Sheltered by the walled patio of our lovely room, we sat outside for a while breathing in the ozone and quietly sipping our tea as we counted the storm in.  By the time we had showered and entered the dining room of our hotel for dinner, we could reach only two as we counted between lightening bolts.  The storm was above us, and I requested a window table in order to observe the lightening as it flashed across those mountains, so bright against the night sky. 
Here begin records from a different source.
(* ===== verification/LiveTurns.v ===== *)
(** What every program of the hub does with turns: it takes one only when it
    holds none, removes nobody and waits for nobody while it holds one, gives it
    back, and ends with none.  So whoever has a turn gives it back, and the hub's
    goroutines can only be stuck in removals; which does happen.  The walk
    through the programs is the same for every invariant that sections keep by
    themselves: [tame] says so, and [walk] does it. *)

From stdpp Require Import strings.
From S2P Require Import Prelude GoStr GoFloat Roles Sidecar Live LiveDocs LiveOps LiveHub LivePool.
Open Scope Z_scope.

(** * Programs whose sections keep an invariant *)

Section Tame.
Context `{GoRev} (Known I : Hub → Prop).

Definition kept {A} (f : World → St A) : Prop := ∀ w h, Known h → I h → I (f w h).1.

Definition tame {A} (held held' : option DocKey) (m : M A) : Prop :=
  spec Known (λ _, I) (λ _ _, True) (λ _ _ _, True) held held' (λ _, True) m (λ _ _, True).

Lemma tame_ret {A} held (a : A) : tame held held (mret a).
Proof. by apply spec_ret. Qed.

Lemma tame_bind {A B} held1 held2 held3 (m : M A) (f : A → M B) :
  tame held1 held2 m → (∀ a, tame held2 held3 (f a)) → tame held1 held3 (m ≫= f).
Proof. intros Hm Hf. eapply spec_bind; [apply Hm|]. intros a. apply Hf. Qed.

Lemma tame_sec {A} held (f : World → St A) : kept f → tame held held (sec f).
Proof.
  intros Hf. apply spec_sec. intros B h h' w _ HK HI _ _. specialize (Hf w h' HK HI). destruct (f w h') as [h'' a]. done.
Qed.

Lemma tame_turn dk : tame None (Some dk) (turn dk).
Proof. by apply spec_turn. Qed.

Lemma tame_yield dk : tame (Some dk) None (yield_turn dk).
Proof. by apply spec_yield. Qed.

Lemma tame_await x : tame None None (await x).
Proof. by apply spec_await. Qed.

Lemma tame_call t : tame None None (call t).
Proof. by apply spec_call. Qed.

Lemma tame_each {A} held (f : A → M unit) xs : (∀ x, tame held held (f x)) → tame held held (each f xs).
Proof. intros Hf. apply spec_each. intros x _. apply Hf. Qed.

Lemma tame_finish (m : M unit) h :
  tame None None m → wp Known (λ _, I) (λ _ _, True) (λ _ _ _, True) (finish m) None h.
Proof. intros Hm. by apply spec_finish. Qed.

(** A pool of such programs keeps the invariant. *)
Lemma tame_pool disk p :
  (∀ t h, wp Known (λ _, I) (λ _ _, True) (λ _ _ _, True) (run t) None h) →
  (∀ q, reachable disk q → Known (p_hub q)) → I (put_disk disk NewHub) → reachable disk p →
  pool_ok Known (λ _, I) (λ _ _, True) (λ _ _ _, True) p.
Proof.
  intros Hrun HK HI Hr. eapply pool_keeps; [done..|exact HK| |exact Hr]. split; simpl; try done.
  intros i [th Hth]. done.
Qed.
End Tame.

Create HintDb tame discriminated.

(** One step into a program: a known operation, a section for [leaf], a turn, or
    whatever the program branches on. *)
Ltac walk_step leaf :=
  match goal with
  | |- tame _ _ _ _ _ => solve [eauto 2 with tame]
  | |- tame _ _ _ _ (mret _) => apply tame_ret
  | |- tame _ _ _ _ nothing => apply tame_ret
  | |- tame _ _ _ _ (_ ≫= _) => eapply tame_bind; [|intros ?]
  | |- tame _ _ _ _ (sec _) => apply tame_sec; leaf
  | |- tame _ _ _ _ (turn _) => apply tame_turn
  | |- tame _ _ _ _ (yield_turn _) => apply tame_yield
  | |- tame _ _ _ _ (await _) => apply tame_await
  | |- tame _ _ _ _ (call _) => apply tame_call
  | |- tame _ _ _ _ (each _ _) => apply tame_each; intros ?
  | |- tame _ _ _ _ (if ?b then _ else _) => destruct b
  | |- tame _ _ _ _ (match ?x with _ => _ end) => destruct x
  | |- tame _ _ _ _ (let _ := _ in _) => cbv zeta
  end.
Ltac walk leaf := repeat walk_step leaf.

(** * Turns *)

Section Turns.
Context `{GoRev}.
Notation orderly := (tame (λ _, True) (λ _, True)).

Ltac go_on := walk ltac:(done).

Lemma sendTo_orderly c e : orderly None None (sendTo c e).
Proof. unfold sendTo. go_on. Qed.
Hint Resolve sendTo_orderly : tame.

Lemma remove_all_orderly slow : orderly None None (remove_all slow).
Proof. unfold remove_all. go_on. Qed.
Hint Resolve remove_all_orderly : tame.
Lemma place_of_orderly held c : orderly held held (place_of c).
Proof. unfold place_of. go_on. Qed.
Hint Resolve place_of_orderly : tame.

Lemma retire_one_orderly now due d : orderly (Some (em_dk d)) (Some (em_dk d)) now → orderly None None (retire_one now due d).
Proof. intros Hnow. unfold retire_one. go_on. Qed.

Lemma retire_all_orderly cs now due : orderly None None (retireEmptyDocs cs now due).
Proof. unfold retireEmptyDocs. go_on. apply retire_one_orderly. go_on. Qed.
Hint Resolve retire_all_orderly : tame.

Lemma retry_all_orderly cs : orderly None None (retry_all cs).
Proof. induction cs; simpl; go_on. apply retire_one_orderly. go_on. Qed.
Hint Resolve retry_all_orderly : tame.

Lemma decode_recovered_orderly held dk rev rest hd z : orderly held held (decode_recovered dk rev rest hd z).
Proof. unfold decode_recovered. go_on. Qed.
Hint Resolve decode_recovered_orderly : tame.

Lemma recoverDoc_orderly held dk : orderly held held (recoverDoc dk).
Proof. unfold recoverDoc. go_on. Qed.
Hint Resolve recoverDoc_orderly : tame.

Lemma openDoc_orderly c key : orderly None None (openDoc c key).
Proof. unfold openDoc, sweepDocSessions, retireActorEmptyDocs. go_on. Qed.

Lemma announce_orderly key ns : orderly None None (announceLeader key ns).
Proof. unfold announceLeader. go_on. Qed.
Hint Resolve announce_orderly : tame.
Lemma tell_compact_orderly key ask : orderly None None (tell_compact key ask).
Proof. unfold tell_compact. go_on. Qed.
Hint Resolve tell_compact_orderly : tame.
Lemma announcePersistence_orderly what : orderly None None (announcePersistence what).
Proof. unfold announcePersistence. go_on. Qed.
Hint Resolve announcePersistence_orderly : tame.

Lemma closeDoc_orderly c key : orderly None None (closeDoc c key).
Proof. unfold closeDoc. go_on. Qed.

Lemma leave_one_orderly c now dk : orderly None None (leave_one c now dk).
Proof. unfold leave_one. go_on. Qed.
Hint Resolve leave_one_orderly : tame.
Lemma leave_each_orderly c now dks : orderly None None (leave_each c now dks).
Proof. induction dks; simpl; go_on. Qed.
Hint Resolve leave_each_orderly : tame.
Lemma leaveAllDocs_orderly c : orderly None None (leaveAllDocs c).
Proof. unfold leaveAllDocs. go_on. Qed.
Hint Resolve leaveAllDocs_orderly openDoc_orderly closeDoc_orderly : tame.

Lemma docUpdate_orderly c key payload : orderly None None (docUpdate c key payload).
Proof. unfold docUpdate. go_on. Qed.
Lemma clear_sidecar_orderly held dk card : orderly held held (clear_sidecar dk card).
Proof. unfold clear_sidecar. go_on. Qed.
Hint Resolve clear_sidecar_orderly docUpdate_orderly : tame.
Lemma docFlushed_orderly c key rev : orderly None None (docFlushed c key rev).
Proof. unfold docFlushed. go_on. Qed.

Lemma docCompactRequest_orderly c key : orderly None None (docCompactRequest c key).
Proof. unfold docCompactRequest. go_on. Qed.
Lemma docSnapshotStart_orderly c key token size chunks : orderly None None (docSnapshotStart c key token size chunks).
Proof. unfold docSnapshotStart. go_on. Qed.
Lemma docSnapshotChunk_orderly c key token seq payload : orderly None None (docSnapshotChunk c key token seq payload).
Proof. unfold docSnapshotChunk. go_on. Qed.
Lemma docSnapshotAbort_orderly c key token : orderly None None (docSnapshotAbort c key token).
Proof. unfold docSnapshotAbort. go_on. Qed.
Lemma docSnapshotCommit_orderly c key token : orderly None None (docSnapshotCommit c key token).
Proof. unfold docSnapshotCommit. go_on. Qed.
Lemma timeout_orderly dk c token : orderly None None (docCompactionTimeout dk c token).
Proof. unfold docCompactionTimeout. go_on. Qed.
Hint Resolve docFlushed_orderly docCompactRequest_orderly docSnapshotStart_orderly docSnapshotChunk_orderly
  docSnapshotAbort_orderly docSnapshotCommit_orderly timeout_orderly : tame.

Lemma sendPresence_orderly room only : orderly None None (sendPresence room only).
Proof. unfold sendPresence. go_on. Qed.
Lemma sendLocks_orderly room only : orderly None None (sendLocks room only).
Proof. unfold sendLocks. go_on. Qed.
Hint Resolve sendPresence_orderly sendLocks_orderly : tame.
Lemma releaseAll_orderly c room : orderly None None (releaseAll c room).
Proof. unfold releaseAll, publishLocks. go_on. Qed.
Hint Resolve releaseAll_orderly : tame.
Lemma remove_orderly c : orderly None None (remove c).
Proof. unfold remove, publishPresence. go_on. Qed.
Lemma deny_orderly c previous project : orderly None None (deny c previous project).
Proof. unfold deny, publishPresence. go_on. Qed.
Hint Resolve remove_orderly deny_orderly : tame.
Lemma relay_orderly c make ghost : orderly None None (relay c make ghost).
Proof. unfold relay. go_on. Qed.
Hint Resolve relay_orderly : tame.

Lemma handleMessage_orderly c m : orderly None None (handleMessage c m).
Proof.
  unfold handleMessage, subscribe, presence, drag, acquireLock, releaseLock, publishPresence, publishLocks. go_on.
Qed.
Hint Resolve handleMessage_orderly : tame.

Lemma run_orderly t h : wp (λ _, True) (λ _ _, True) (λ _ _, True) (λ _ _ _, True) (run t) None h.
Proof.
  apply tame_finish.
  unfold receive, write_one, catchUp, ping, RecheckAccess, recheck_one, send, Close, retryEmptyDocSessions, connect.
  destruct t; go_on.
Qed.

(** C8: a document's turn is always given back.  In every state any number of
    connections, messages, disconnects, timeouts, broadcasts, access checks and
    shutdowns lead to, whoever has a document's turn gives it back after finitely
    many steps of its own, whatever the world answers it, and needs nobody for
    that: it never waits for another turn or for a removal, nor removes anyone,
    while it has one.  So if no goroutine can move, no turn is taken, and every
    goroutine that is left waits for a client's removal that another has begun,
    or, at shutdown, for all removals. *)
Theorem turns_are_given_back disk p :
  reachable disk p →
  (∀ dk i, p_turns p !! dk = Some i → gives_back i dk p) ∧
  (still p → p_turns p = ∅ ∧ ∀ i th, p_threads p !! i = Some th → ∃ x q, th_prog th = Await x q ∧ ready x (p_hub p) = false).
Proof.
  intros Hr. pose proof (tame_pool (λ _, True) (λ _, True) disk p run_orderly (λ _ _, I) I Hr) as Hok. split.
  - intros dk i Ht. destruct (po_turns _ _ _ _ _ Hok dk i Ht) as [[r q] Hth].
    eapply (pool_gives_back (λ _, True) (λ _ _, True) (λ _ _, True) (λ _ _ _, True)); try done. apply run_orderly.
  - intros Hs. eapply (pool_still (λ _, True) (λ _ _, True) (λ _ _, True) (λ _ _ _, True)); try done. apply run_orderly.
Qed.
End Turns.

#[local] Existing Instance some_rev.

Lemma turns_are_given_back_witness :
  (∃ dk i, p_turns (after (two_writers ++ [Begin (TMessage 0 (update_message "doc" "x")); Move 4 fine_world; Move 4 fine_world; Move 4 fine_world; Move 4 fine_world])) !! dk = Some i
     ∧ gives_back i dk (after (two_writers ++ [Begin (TMessage 0 (update_message "doc" "x")); Move 4 fine_world; Move 4 fine_world; Move 4 fine_world; Move 4 fine_world]))).
Proof.
  set (p := after _). exists ("room", "doc"), 4%nat.
  assert (Ht : p_turns p !! ("room", "doc") = Some 4%nat) by (vm_compute; reflexivity). split; [exact Ht|].
  exact (proj1 (turns_are_given_back ∅ p (after_reachable _)) ("room", "doc") 4%nat Ht).
Defined.

(** * Removals that wait for each other *)

Definition doc_message (typ node token payload : string) (size : Z) : clientMessage :=
  mkMessage typ EmptyString node false false EmptyString EmptyString token 0 size 1 payload []
    (SpecFloat.S754_zero false) (SpecFloat.S754_zero false) false.

(** A world where nothing can be written. *)
Definition full_disk : World :=
  mkWorld 0 (λ _ _, true) None None (Some RoomOf) true true (λ _, true) (λ _, Some "a1") (λ _, Some "a1") true false.

Definition open_the (key : string) (c i : nat) : list Choice := says_now c i (plain_message "doc-open" EmptyString key).

(** "a" and "b" are in two documents; the one is frozen, as a snapshot of "a"
    could not be saved.  Both connections drop.  "a" leaves the other document,
    where "b" is to hear that it leads; "b" leaves both, and "a" is to hear that
    the frozen one wants a snapshot; neither can hear anything any more, so each
    is removed by the other, whose own removal is not over.  Then the server
    shuts down. *)
Definition crossed : list Choice :=
  enter "a" 0 0 ++ enter "b" 1 2 ++ open_the "doc" 0 4 ++ open_the "doc" 1 5 ++ open_the "other" 0 6 ++ open_the "other" 1 7
  ++ says_now 0 8 (plain_message "doc-compact-request" EmptyString "doc")
  ++ says_now 0 9 (doc_message "doc-snapshot-start" "doc" "1" EmptyString 3)
  ++ says_now 0 10 (doc_message "doc-snapshot-chunk" "doc" "1" "abc" 0)
  ++ [Begin (TMessage 0 (doc_message "doc-snapshot-commit" "doc" "1" EmptyString 0)); Finish 11 full_disk]
  ++ [Begin (TRemove 0); Begin (TRemove 1)] ++ repeat (Move 12 fine_world) 9 ++ [Finish 13 fine_world; Finish 12 fine_world]
  ++ [Begin TClose; Finish 14 fine_world].

Definition waits_for (th : Thread) : option Wait := match th_prog th with Await x _ => Some x | _ => None end.

Definition waiting (p : Pool) (i : nat) : option Wait := th ← p_threads p !! i; waits_for th.

Definition all_wait (p : Pool) : bool :=
  forallb (λ kv, match waits_for kv.2 with Some x => negb (ready x (p_hub p)) | None => false end) (map_to_list (p_threads p)).

Lemma all_wait_still p : all_wait p = true → still p.
Proof.
  intros Ha. assert (Hth : ∀ i r q, p_threads p !! i = Some (mkThread r q) → ∃ x q', q = Await x q' ∧ ready x (p_hub p) = false).
  { intros i r q Hi. apply elem_of_map_to_list, list_elem_of_In in Hi. apply (proj1 (forallb_forall _ _) Ha) in Hi. unfold waits_for in Hi. simpl in Hi.
    destruct q as [|?|?|?|x q|?]; try done. exists x, q. split; [done|]. by apply negb_true_iff. }
  intros i p' Hm. destruct Hm as [? ? ? ? ? Hi|? ? ? Hi|? ? ? Hi|r x q Hi Hx|? ? ? Hi|? Hi]; destruct (Hth _ _ _ Hi) as (x' & q' & E & Hr); try done.
  injection E as -> ->. congruence.
Qed.

(** Two removals can wait for each other for good, and the server's shutdown with
    them: [sync.Once] makes a second remover wait for the first, and whoever is
    being removed tells others what they lead or should send, removing them if
    they are gone themselves. *)
Theorem goodbyes_wait_for_each_other :
  ∃ p, reachable ∅ p ∧ still p ∧ waiting p 12 = Some (ForRemoval 1) ∧ waiting p 13 = Some (ForRemoval 0) ∧ waiting p 14 = Some ForRemovals.
Proof.
  destruct (play_shows ∅ crossed (λ p, all_wait p && bool_decide (waiting p 12 = Some (ForRemoval 1)) && bool_decide (waiting p 13 = Some (ForRemoval 0))
    && bool_decide (waiting p 14 = Some ForRemovals))) as (p & Hr & T); [vm_compute; reflexivity|].
  exists p. rewrite !andb_true_iff, !bool_decide_eq_true in T. destruct T as [[[Ha H1] H2] H3]. split_and!; [done|by apply all_wait_still|done..].
Qed.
The following morning everything was fresh.  Newly washed by the rain, the leaves, the grass and the flowers sparkled in the sunshine.  As I gazed at the shrubs ahead of me I became aware that something was gazing back at me.  There, directly opposite me stood the prettiest buck, her ears standing up tall and tipped ever so slightly forward, her huge doe-eyes observing me as she stood as still as anything can stand.

Sadly, I lost someone very close to me recently.  I choose to believe she sent this elegant little deer to wish me well, and bid me the fondest farewell.

Relflecting on the wonderful two weeks I had so profoundly enjoyed in my home country, I gazed up at the mountains and resolved that it would not be too long before I tasted such delicious cream tea, or listened to thunder rolling across those mountains again.